4. The half-life of a drug is 4 hours. How much of the drug will remain in the
body after 16 hours?
A) 50%
B) 25%
C) 12.5%
D) 6.25%
Correct Answer: D
Rationale: After 1 half-life (4h): 50%; 2nd (8h): 25%; 3rd (12h): 12.5%; 4th (16h):
6.25%.
5. A nurse administers naloxone to a patient with opioid overdose. The
naloxone binds to the same receptors as morphine but produces no effect,
blocking the morphine. This is an example of:
A) Agonist
B) Partial agonist
C) Antagonist
D) Allosteric modulator
Correct Answer: C
Rationale: An antagonist binds to receptors and blocks the action of an agonist.
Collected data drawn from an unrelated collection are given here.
(** [int(str(n))] is [n]. *)
Lemma int_str_of_N n : Py.int (Py.str_of_N n) = n.
Proof.
  unfold Py.int, Py.str_of_N, NilZero.string_of_uint.
  destruct (N.to_uint n) eqn:Hn;
    try (rewrite <- Hn; fold (uint_value (N.to_uint n) 0);
         rewrite uint_value_zero; apply DecimalN.Unsigned.of_to).
  rewrite <- (DecimalN.Unsigned.of_to n), Hn. reflexivity.
Qed.

Lemma span_digits_uint d rest :
  span_digits (NilEmpty.string_of_uint d +:+ rest)
  = (NilEmpty.string_of_uint d +:+ (span_digits rest).1, (span_digits rest).2).
Proof.
  induction d as [|d IH|d IH|d IH|d IH|d IH|d IH|d IH|d IH|d IH|d IH];
    [change (NilEmpty.string_of_uint Decimal.Nil +:+ rest) with rest;
     destruct (span_digits rest); reflexivity|..];
    cbn [NilEmpty.string_of_uint];
    match goal with
    | |- context [String ?c ?s +:+ rest] =>
        change (String c s +:+ rest) with (String c (s +:+ rest))
    end;
    cbn [span_digits]; rewrite IH; reflexivity.
Qed.

Lemma str_app_nil_r s : s +:+ "" = s.
Proof.
  induction s as [|c s IH]; [reflexivity|].
  change (String c s +:+ "") with (String c (s +:+ "")). now rewrite IH.
Qed.

Lemma str_of_N_digits n :
  exists d, d <> Decimal.Nil /\ Py.str_of_N n = NilEmpty.string_of_uint d.
Proof.
  unfold Py.str_of_N, NilZero.string_of_uint.
  destruct (N.to_uint n) eqn:Hn;
    try (eexists; split; [|reflexivity]; discriminate).
  exists (Decimal.D0 Decimal.Nil). split; [discriminate|reflexivity].
Qed.

Lemma patch_pattern_patch_line n f :
  patch_pattern (patch_line n f) = Some (Py.str_of_N n).
Proof.
  unfold patch_pattern, match_directive, patch_line.
  change ("Patch" +:+ ?s)
    with (String "P" (String "a" (String "t" (String "c" (String "h" s))))).
  cbn [Py.startswith String.prefix Py.drop_str String.length].
  repeat (destruct (Ascii.ascii_dec _ _) as [_|Hne]; [|congruence]).
  destruct (str_of_N_digits n) as (d & Hd & ->).
  rewrite span_digits_uint.
  change (": " +:+ ?s) with (String ":" (String " " s)).
  cbn [span_digits]. cbn [fst snd]. rewrite str_app_nil_r.
  destruct d; try congruence; reflexivity.
Qed.

(** The [PatchN:] line that [patch_upstream] writes is read back by the
    pattern of [_patch_upstream] with the number it was written with, and
    neither of the two lines written passes for a [%prep] or [%setup] line,
    nor the [%patchN] line for a [SourceN:] or [PatchN:] line. *)
Theorem patch_line_read_back n f :
  (exists ds, patch_pattern (patch_line n f) = Some ds /\ Py.int ds = n) /\
  anchor_line (patch_line n f) = true /\
  marker_line (patch_line n f) = false /\
  anchor_line (apply_line n) = false /\
  marker_line (apply_line n) = false.
Proof.
  pose proof (patch_pattern_patch_line n f) as Hp.
  split; [|split; [|split; [|split]]].
  - exists (Py.str_of_N n). split; [exact Hp|apply int_str_of_N].
  - unfold anchor_line. rewrite Hp. reflexivity.
  - reflexivity.
  - reflexivity.
  - reflexivity.
Qed.

Lemma not_anchor_not_patch line :
  anchor_line line = false -> patch_directive line = false.
Proof.
  unfold anchor_line, patch_directive. intros H.
  now apply orb_false_iff in H as [_ H].
Qed.

Lemma take_drop_around {A} (pre mid post : list A) (p x : A) :
  let out := pre ++ p :: mid ++ x :: post in
  take (S (length pre)) out = pre ++ [p] /\
  drop (S (length pre)) (take (S (length pre + length mid)) out) = mid /\
  drop (S (length pre + length mid)) out = x :: post.
Proof.
  intros out.
  assert (H1 : out = (pre ++ [p]) ++ mid ++ x :: post)
    by (unfold out; rewrite <- app_assoc; reflexivity).
  assert (H2 : out = ((pre ++ [p]) ++ mid) ++ x :: post)
    by (rewrite H1, <- !app_assoc; reflexivity).
  assert (L1 : length (pre ++ [p]) = S (length pre))
    by (rewrite length_app; simpl; lia).
  assert (L2 : length ((pre ++ [p]) ++ mid) = S (length pre + length mid))
    by (rewrite length_app, L1; lia).
  split; [|split].
  - rewrite H1, <- L1. apply take_app_length.
  - rewrite H2, <- L2, take_app_length, <- L1. apply drop_app_length.
  - rewrite H2, <- L2. apply drop_app_length.
Qed.

(** Patching a spec file that was patched before, in the usual layout:
    the scan of the patched lines comes back with the next patch number,
    the insert index right after the [PatchN:] line just written, and the
    apply index right after the marker line.  So in a file patched twice
    the second [PatchN:] line follows the first, but the second [%patchN]
    line goes between the marker line and the first [%patchN] line: the
    patches are applied in the reverse of the order they were added in. *)
Theorem patch_upstream_again f (lines out : list string) i a :
  last_index anchor_line lines = Some i ->
  last_index marker_line lines = Some a ->
  i < a ->
  patch_upstream_lines f lines = Ok out ->
  let n := number_after_last_patch lines in
  _patch_upstream out = Ok ((n + 1)%N, S (S i), S (S (S a)), out) /\
  forall f2,
    patch_upstream_lines f2 out
    = Ok (take (S i) lines ++ patch_line n f :: patch_line (n + 1) f2
            :: drop (S i) (take (S a) lines)
            ++ apply_line (n + 1) :: apply_line n :: drop (S a) lines).
Proof.
  intros Hi Ha Hia Hout n.
  unfold patch_upstream_lines in Hout.
  rewrite (patch_upstream_found _ _ _ Hi Ha) in Hout.
  rewrite (insert_after_anchors lines _ i a f Hia (last_index_lt _ _ _ Ha)) in Hout.
  injection Hout as Hout.
  fold n in Hout.
  pose proof (last_index_lt _ _ _ Ha) as Hlen.
  destruct (proj1 (last_index_Some _ _ _) Hi) as (x & Hx & Hax & Hafter).
  destruct (proj1 (last_index_Some _ _ _) Ha) as (m & Hm & Hmm & Mafter).
  pose proof (patch_pattern_patch_line n f) as Hds.
  pose proof (int_str_of_N n) as Hint.
  assert (HPa : anchor_line (patch_line n f) = true)
    by (unfold anchor_line; rewrite Hds; reflexivity).
  assert (HPm : marker_line (patch_line n f) = false) by reflexivity.
  assert (HAa : anchor_line (apply_line n) = false) by reflexivity.
  assert (HAm : marker_line (apply_line n) = false) by reflexivity.
  set (pre := take (S i) lines) in *.
  set (post := drop (S a) lines) in *.
  assert (Hpre : length pre = S i) by (unfold pre; rewrite length_take; lia).
  assert (Hmid : drop (S i) (take (S a) lines)
                 = drop (S i) (take a lines) ++ [m]).
  { rewrite (take_S_r _ _ _ Hm).
    rewrite drop_app_le by (rewrite length_take; lia). reflexivity. }
  set (mid0 := drop (S i) (take a lines)) in *.
  assert (Hmid0 : length mid0 = a - S i)
    by (unfold mid0; rewrite length_drop, length_take; lia).
  rewrite Hmid in Hout.
  assert (Hrest : drop (S i) lines = (mid0 ++ [m]) ++ post).
  { unfold post. rewrite <- Hmid.
    rewrite <- (take_drop (S a) lines) at 1.
    rewrite drop_app_le by (rewrite length_take; lia). reflexivity. }
  rewrite Hrest in Hafter. apply Forall_app in Hafter as [Hmid_a Hpost_a].
  assert (Hno_anchor : Forall (fun y => anchor_line y = false)
                         ((mid0 ++ [m]) ++ apply_line n :: post)).
  { apply Forall_app. split; [exact Hmid_a|]. now constructor. }
  assert (Hanchor : last_index anchor_line out = Some (S i)).
  { rewrite <- Hout, last_index_app. cbn [last_index].
    rewrite (proj2 (last_index_None _ _) Hno_anchor), HPa, Hpre.
    f_equal. lia. }
  assert (Hpatch : last_index patch_directive out = Some (S i)).
  { rewrite <- Hout, last_index_app. cbn [last_index].
    rewrite (proj2 (last_index_None patch_directive _)).
    - unfold patch_directive at 1. rewrite Hds. simpl. rewrite Hpre.
      f_equal. lia.
    - eapply Forall_impl; [exact Hno_anchor|]. apply not_anchor_not_patch. }
  assert (Hmarker : last_index marker_line out = Some (S a)).
  { rewrite <- Hout.
    replace (pre ++ patch_line n f :: (mid0 ++ [m]) ++ apply_line n :: post)
      with ((pre ++ patch_line n f :: mid0) ++ [m] ++ apply_line n :: post)
      by (rewrite <- !app_assoc; reflexivity).
    rewrite last_index_app.
    replace ([m] ++ apply_line n :: post) with ([m] ++ (apply_line n :: post))
      by reflexivity.
    rewrite last_index_app. cbn [last_index].
    rewrite (proj2 (last_index_None _ _) Mafter), HAm, Hmm.
    rewrite length_app. simpl. f_equal. lia. }
  assert (Hnum : number_after_last_patch out = (n + 1)%N).
  { unfold number_after_last_patch at 1. rewrite Hpatch.
    assert (Hlook : out !! S i = Some (patch_line n f)).
    { rewrite <- Hout, <- Hpre. apply list_lookup_middle. reflexivity. }
    rewrite Hlook. simpl. rewrite Hds, Hint. reflexivity. }
  split.
  { rewrite (patch_upstream_found _ _ _ Hanchor Hmarker), Hnum. reflexivity. }
  intros f2. unfold patch_upstream_lines.
  rewrite (patch_upstream_found _ _ _ Hanchor Hmarker), Hnum. f_equal.
  assert (Hlen_out : S a < length out).
  { rewrite <- Hout, length_app, Hpre. simpl.
    rewrite !length_app, Hmid0. simpl. lia. }
  rewrite (insert_after_anchors out _ (S i) (S a) f2 (proj1 (Nat.succ_lt_mono _ _) Hia)
             Hlen_out).
  rewrite Hmid.
  destruct (take_drop_around pre (mid0 ++ [m]) post (patch_line n f) (apply_line n))
    as (T1 & T2 & T3).
  cbv zeta in T1, T2, T3. rewrite Hout in T1, T2, T3.
  replace (S (length pre)) with (S (S i)) in T1, T2 by lia.
  replace (S (length pre + length (mid0 ++ [m]))) with (S (S a)) in T2, T3
    by (rewrite length_app, Hmid0; simpl; lia).
  rewrite T1, T2, T3, <- app_assoc. reflexivity.
Qed.

Lemma patch_upstream_lines_after_anchors_witness :
  last_index anchor_line spec_lines_small = Some 0 /\
  last_index marker_line spec_lines_small = Some 2 /\
  0 < 2 /\
  patch_upstream_lines "f.patch" spec_lines_small
  = Ok ["Source0: pkg-1.0.tar.gz" +:+ nl; "Patch0: f.patch" +:+ nl; "%prep" +:+ nl;
        "%setup -q" +:+ nl; "%patch0 -p1" +:+ nl; "%build" +:+ nl].
Proof.
  assert (Hi : last_index anchor_line spec_lines_small = Some 0) by reflexivity.
  assert (Ha : last_index marker_line spec_lines_small = Some 2) by reflexivity.
  assert (Hia : 0 < 2) by lia.
  split; [exact Hi|]. split; [exact Ha|]. split; [exact Hia|].
  rewrite (patch_upstream_lines_after_anchors "f.patch" spec_lines_small 0 2
             Hi Ha Hia).
  reflexivity.
Defined.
Naloxone is a competitive antagonist at mu-opioid receptors.
(2026 Edition)|| Questions And
Answers With Rationales/Graded
A+/2026 Update/100% Correct
/Instant Download
Total Questions: 185
Format: Multiple Choice
Target Audience: Pre-licensure nursing students (BSN/ADN)
Focus Areas: Pharmacokinetics, pharmacodynamics, major drug classes, adverse
effects, nursing interventions, patient education, and safe medication
administration.
Section 1: Foundational Principles of Pharmacology (Questions 1–25)
1. A nurse is preparing to administer a medication that has a high first-pass
effect. Which route should the nurse anticipate to avoid this effect?
A) Oral
B) Sublingual
C) Rectal
D) Intramuscular
Correct Answer: B
Rationale: The first-pass effect occurs when drugs are metabolized in the liver
after oral absorption. Sublingual administration bypasses the hepatic portal system,
delivering the drug directly into systemic circulation.
2. Which phase of pharmacokinetics is primarily responsible for the
movement of a drug from the bloodstream into tissues and cells?
A) Absorption
B) Distribution
, C) Metabolism
D) Excretion
Correct Answer: B
Rationale: Distribution refers to the transport of a drug via the bloodstream to its
site of action. Absorption is entry into blood, metabolism is biotransformation,
excretion is elimination.
3. A patient with liver cirrhosis is prescribed a drug that is highly protein-
bound. The nurse understands that this patient is at increased risk for:
A) Reduced drug efficacy
B) Drug toxicity
C) Faster drug excretion
D) Allergic reaction
Correct Answer: B
Rationale: Liver disease reduces albumin production, leading to more free
(unbound) active drug, increasing the risk of toxicity.
4. The half-life of a drug is 4 hours. How much of the drug will remain in the
body after 16 hours?
A) 50%
B) 25%
C) 12.5%
D) 6.25%
Correct Answer: D
Rationale: After 1 half-life (4h): 50%; 2nd (8h): 25%; 3rd (12h): 12.5%; 4th (16h):
6.25%.
5. A nurse administers naloxone to a patient with opioid overdose. The
naloxone binds to the same receptors as morphine but produces no effect,
blocking the morphine. This is an example of:
A) Agonist
B) Partial agonist
C) Antagonist
D) Allosteric modulator
Correct Answer: C
Rationale: An antagonist binds to receptors and blocks the action of an agonist.
Naloxone is a competitive antagonist at mu-opioid receptors.